▶ [Stored items from a collection]
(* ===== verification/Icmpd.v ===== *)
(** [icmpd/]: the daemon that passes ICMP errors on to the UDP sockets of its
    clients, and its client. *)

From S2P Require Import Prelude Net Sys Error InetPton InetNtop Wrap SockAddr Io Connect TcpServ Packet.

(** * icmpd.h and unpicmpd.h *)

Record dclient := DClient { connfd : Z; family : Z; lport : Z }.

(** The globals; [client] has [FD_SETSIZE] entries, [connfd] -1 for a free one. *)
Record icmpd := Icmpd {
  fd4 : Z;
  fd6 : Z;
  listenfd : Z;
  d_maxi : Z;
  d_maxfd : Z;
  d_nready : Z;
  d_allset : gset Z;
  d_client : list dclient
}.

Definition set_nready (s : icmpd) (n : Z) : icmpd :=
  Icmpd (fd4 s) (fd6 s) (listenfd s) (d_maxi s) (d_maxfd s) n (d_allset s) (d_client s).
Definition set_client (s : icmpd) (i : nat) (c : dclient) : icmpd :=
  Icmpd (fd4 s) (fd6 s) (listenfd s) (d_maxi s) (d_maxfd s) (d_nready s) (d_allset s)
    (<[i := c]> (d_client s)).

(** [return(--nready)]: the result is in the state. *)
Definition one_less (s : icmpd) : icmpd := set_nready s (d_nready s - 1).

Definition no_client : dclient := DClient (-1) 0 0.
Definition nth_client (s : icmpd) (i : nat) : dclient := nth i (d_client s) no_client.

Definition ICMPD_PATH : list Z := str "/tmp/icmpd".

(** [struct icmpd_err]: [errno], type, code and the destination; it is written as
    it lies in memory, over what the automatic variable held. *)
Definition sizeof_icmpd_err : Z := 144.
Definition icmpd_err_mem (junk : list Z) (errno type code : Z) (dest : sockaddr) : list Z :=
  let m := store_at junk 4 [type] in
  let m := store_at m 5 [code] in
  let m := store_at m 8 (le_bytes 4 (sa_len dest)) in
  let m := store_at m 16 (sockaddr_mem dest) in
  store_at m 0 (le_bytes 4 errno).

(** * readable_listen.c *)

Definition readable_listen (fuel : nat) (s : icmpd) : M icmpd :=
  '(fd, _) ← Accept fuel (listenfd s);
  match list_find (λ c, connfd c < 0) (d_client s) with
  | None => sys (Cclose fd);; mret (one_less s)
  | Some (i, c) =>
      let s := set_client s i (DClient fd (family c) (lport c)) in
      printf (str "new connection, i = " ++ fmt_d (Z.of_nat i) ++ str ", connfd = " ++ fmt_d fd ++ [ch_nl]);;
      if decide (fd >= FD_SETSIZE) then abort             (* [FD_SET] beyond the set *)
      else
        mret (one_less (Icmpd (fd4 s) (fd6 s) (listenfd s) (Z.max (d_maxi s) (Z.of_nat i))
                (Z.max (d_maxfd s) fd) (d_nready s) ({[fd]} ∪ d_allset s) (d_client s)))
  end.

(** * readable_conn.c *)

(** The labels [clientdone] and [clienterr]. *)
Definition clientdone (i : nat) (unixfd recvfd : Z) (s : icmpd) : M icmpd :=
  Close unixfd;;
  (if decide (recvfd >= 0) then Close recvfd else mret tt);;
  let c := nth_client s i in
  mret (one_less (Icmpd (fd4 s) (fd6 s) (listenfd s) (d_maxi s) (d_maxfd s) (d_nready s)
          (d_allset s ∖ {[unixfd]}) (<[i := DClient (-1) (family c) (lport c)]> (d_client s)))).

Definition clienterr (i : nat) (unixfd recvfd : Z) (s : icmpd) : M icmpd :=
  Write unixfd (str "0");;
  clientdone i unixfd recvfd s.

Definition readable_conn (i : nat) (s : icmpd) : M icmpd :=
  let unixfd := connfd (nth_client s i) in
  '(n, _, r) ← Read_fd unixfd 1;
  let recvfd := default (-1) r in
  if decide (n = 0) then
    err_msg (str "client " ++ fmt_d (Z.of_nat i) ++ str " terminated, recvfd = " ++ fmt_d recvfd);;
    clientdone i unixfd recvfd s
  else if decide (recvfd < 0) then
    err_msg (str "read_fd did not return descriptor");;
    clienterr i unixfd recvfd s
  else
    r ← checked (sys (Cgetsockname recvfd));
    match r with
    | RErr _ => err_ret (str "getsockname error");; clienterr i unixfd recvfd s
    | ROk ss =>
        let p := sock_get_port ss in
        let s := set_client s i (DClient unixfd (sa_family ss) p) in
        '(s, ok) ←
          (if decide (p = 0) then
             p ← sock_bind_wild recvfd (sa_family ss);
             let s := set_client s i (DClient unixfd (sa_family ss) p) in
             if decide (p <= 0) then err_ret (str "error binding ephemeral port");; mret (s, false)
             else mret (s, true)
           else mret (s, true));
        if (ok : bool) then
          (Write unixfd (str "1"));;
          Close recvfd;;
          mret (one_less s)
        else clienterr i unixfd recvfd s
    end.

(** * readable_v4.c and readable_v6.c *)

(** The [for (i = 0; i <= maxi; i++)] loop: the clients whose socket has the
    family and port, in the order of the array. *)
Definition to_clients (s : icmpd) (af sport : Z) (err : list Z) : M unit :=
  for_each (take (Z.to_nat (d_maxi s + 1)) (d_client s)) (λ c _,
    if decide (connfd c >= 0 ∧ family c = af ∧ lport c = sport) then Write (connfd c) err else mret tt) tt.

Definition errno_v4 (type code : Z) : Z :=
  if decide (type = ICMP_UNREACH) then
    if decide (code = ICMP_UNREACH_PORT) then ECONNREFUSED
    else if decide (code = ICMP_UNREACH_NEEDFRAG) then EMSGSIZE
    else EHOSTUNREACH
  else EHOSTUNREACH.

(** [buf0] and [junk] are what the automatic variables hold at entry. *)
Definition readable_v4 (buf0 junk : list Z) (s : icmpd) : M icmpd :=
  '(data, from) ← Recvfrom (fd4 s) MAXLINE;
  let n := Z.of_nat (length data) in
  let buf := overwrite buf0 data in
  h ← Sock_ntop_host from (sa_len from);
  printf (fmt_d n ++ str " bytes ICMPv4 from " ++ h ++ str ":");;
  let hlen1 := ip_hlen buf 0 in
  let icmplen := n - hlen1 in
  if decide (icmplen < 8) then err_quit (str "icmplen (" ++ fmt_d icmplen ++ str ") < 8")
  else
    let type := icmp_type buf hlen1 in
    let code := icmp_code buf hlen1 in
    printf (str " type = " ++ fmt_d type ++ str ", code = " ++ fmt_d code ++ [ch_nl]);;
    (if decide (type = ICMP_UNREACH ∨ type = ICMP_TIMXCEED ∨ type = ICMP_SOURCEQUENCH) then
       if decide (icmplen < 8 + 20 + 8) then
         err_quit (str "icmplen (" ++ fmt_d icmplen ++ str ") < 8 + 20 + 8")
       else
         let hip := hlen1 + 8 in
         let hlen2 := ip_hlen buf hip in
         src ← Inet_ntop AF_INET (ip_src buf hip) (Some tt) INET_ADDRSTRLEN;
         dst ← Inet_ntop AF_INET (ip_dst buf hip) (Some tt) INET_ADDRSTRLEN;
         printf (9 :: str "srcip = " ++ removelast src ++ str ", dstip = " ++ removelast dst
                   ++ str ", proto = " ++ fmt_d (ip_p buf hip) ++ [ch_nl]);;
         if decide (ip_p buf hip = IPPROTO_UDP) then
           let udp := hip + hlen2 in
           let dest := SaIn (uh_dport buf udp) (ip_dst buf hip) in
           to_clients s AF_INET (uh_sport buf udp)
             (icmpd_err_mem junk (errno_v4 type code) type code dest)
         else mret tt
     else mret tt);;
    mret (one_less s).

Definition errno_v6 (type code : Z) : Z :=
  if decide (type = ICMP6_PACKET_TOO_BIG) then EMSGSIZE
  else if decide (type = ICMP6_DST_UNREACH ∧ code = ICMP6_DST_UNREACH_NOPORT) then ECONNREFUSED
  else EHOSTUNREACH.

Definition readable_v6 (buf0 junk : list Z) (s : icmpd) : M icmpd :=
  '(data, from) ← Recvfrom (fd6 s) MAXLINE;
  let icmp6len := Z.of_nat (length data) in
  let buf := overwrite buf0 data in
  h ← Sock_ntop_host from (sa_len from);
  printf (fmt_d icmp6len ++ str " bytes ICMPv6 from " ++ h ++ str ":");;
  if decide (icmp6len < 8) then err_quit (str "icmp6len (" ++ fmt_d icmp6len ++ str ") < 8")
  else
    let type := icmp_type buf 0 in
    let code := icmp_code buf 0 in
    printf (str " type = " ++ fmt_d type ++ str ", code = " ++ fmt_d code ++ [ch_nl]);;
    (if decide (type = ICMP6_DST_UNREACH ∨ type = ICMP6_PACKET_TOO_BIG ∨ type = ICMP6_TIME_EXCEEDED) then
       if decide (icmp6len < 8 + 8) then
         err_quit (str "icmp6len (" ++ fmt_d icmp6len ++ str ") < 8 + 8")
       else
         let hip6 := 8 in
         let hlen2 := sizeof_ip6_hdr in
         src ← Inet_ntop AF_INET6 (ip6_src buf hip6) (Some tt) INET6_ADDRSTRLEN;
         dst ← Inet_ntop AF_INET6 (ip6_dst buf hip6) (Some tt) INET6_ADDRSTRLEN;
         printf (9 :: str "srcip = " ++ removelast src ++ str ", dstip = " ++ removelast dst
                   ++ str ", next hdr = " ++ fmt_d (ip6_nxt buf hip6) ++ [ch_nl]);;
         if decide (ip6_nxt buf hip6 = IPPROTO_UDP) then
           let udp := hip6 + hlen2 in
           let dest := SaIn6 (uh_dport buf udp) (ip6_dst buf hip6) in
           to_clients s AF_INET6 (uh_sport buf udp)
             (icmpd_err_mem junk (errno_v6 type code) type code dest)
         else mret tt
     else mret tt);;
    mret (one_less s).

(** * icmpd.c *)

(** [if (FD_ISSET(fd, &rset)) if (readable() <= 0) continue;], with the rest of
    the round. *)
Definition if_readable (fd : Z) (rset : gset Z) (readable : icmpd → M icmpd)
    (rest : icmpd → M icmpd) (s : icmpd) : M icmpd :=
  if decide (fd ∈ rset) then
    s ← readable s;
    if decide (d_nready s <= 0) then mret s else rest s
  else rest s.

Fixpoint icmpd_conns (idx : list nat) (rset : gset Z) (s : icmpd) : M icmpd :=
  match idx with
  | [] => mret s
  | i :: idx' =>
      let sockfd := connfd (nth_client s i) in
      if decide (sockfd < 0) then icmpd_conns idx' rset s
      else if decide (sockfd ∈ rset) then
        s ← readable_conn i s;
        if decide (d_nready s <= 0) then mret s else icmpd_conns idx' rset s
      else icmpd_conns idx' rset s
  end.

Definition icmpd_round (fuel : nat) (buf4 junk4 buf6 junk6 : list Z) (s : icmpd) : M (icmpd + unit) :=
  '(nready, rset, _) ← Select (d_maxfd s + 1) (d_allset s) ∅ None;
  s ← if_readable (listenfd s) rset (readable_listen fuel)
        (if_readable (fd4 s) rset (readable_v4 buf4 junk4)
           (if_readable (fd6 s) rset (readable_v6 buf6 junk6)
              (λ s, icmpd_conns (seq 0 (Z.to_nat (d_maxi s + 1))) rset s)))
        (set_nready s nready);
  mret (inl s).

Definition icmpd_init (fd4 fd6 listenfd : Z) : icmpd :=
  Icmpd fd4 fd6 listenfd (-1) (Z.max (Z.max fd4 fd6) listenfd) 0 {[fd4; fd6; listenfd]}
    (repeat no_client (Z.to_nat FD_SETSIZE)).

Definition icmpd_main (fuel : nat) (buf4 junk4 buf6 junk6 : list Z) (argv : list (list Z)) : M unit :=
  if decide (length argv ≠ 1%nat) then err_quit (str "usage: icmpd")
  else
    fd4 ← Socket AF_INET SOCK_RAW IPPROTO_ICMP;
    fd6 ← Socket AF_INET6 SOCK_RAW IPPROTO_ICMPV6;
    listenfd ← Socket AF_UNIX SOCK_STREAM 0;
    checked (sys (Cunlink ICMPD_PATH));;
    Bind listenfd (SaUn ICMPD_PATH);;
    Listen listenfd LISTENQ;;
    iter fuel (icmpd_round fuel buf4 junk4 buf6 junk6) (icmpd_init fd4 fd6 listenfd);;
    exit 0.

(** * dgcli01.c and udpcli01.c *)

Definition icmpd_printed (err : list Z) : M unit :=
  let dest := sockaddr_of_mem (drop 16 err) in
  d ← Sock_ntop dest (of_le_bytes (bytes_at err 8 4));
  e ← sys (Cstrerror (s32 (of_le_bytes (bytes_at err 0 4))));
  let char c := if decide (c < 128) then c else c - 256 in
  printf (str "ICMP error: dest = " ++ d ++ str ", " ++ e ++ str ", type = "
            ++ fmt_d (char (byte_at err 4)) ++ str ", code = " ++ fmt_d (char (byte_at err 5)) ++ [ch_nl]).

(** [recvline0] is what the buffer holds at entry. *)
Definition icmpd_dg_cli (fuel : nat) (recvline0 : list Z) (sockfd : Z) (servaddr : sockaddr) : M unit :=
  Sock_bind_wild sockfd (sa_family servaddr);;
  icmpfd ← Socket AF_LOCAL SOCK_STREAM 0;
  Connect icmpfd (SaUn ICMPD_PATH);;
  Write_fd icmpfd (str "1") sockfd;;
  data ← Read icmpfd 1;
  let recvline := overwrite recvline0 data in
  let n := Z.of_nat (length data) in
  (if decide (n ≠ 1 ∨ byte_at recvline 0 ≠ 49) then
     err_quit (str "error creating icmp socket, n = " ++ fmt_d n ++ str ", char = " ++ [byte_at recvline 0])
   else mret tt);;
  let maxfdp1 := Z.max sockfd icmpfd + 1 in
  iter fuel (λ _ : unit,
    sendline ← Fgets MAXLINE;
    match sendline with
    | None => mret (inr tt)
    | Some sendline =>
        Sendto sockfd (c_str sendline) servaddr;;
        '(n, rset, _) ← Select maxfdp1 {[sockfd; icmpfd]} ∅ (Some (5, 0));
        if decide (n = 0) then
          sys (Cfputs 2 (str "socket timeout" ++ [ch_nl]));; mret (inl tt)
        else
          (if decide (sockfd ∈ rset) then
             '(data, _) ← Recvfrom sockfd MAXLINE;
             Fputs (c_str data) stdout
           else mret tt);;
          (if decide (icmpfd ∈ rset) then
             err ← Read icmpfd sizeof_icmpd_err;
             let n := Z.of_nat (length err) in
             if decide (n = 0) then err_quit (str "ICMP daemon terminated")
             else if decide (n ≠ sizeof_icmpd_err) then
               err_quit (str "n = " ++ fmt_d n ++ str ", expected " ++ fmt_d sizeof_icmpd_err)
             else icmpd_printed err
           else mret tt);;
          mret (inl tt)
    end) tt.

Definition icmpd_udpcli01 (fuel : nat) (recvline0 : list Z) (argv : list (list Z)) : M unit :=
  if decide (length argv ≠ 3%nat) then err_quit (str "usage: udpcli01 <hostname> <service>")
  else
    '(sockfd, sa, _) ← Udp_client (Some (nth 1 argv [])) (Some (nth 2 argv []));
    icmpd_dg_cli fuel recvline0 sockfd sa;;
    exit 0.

▶ [REQUIRED ACTION]
Lines after the one containing "Record dclient := DClient" are left out; every line from the start of the entries through that line is restated word for word.

▶ [ANSWER SECTION]
(* ===== verification/Icmpd.v ===== *)
(** [icmpd/]: the daemon that passes ICMP errors on to the UDP sockets of its
    clients, and its client. *)

From S2P Require Import Prelude Net Sys Error InetPton InetNtop Wrap SockAddr Io Connect TcpServ Packet.

(** * icmpd.h and unpicmpd.h *)

Record dclient := DClient { connfd : Z; family : Z; lport : Z }.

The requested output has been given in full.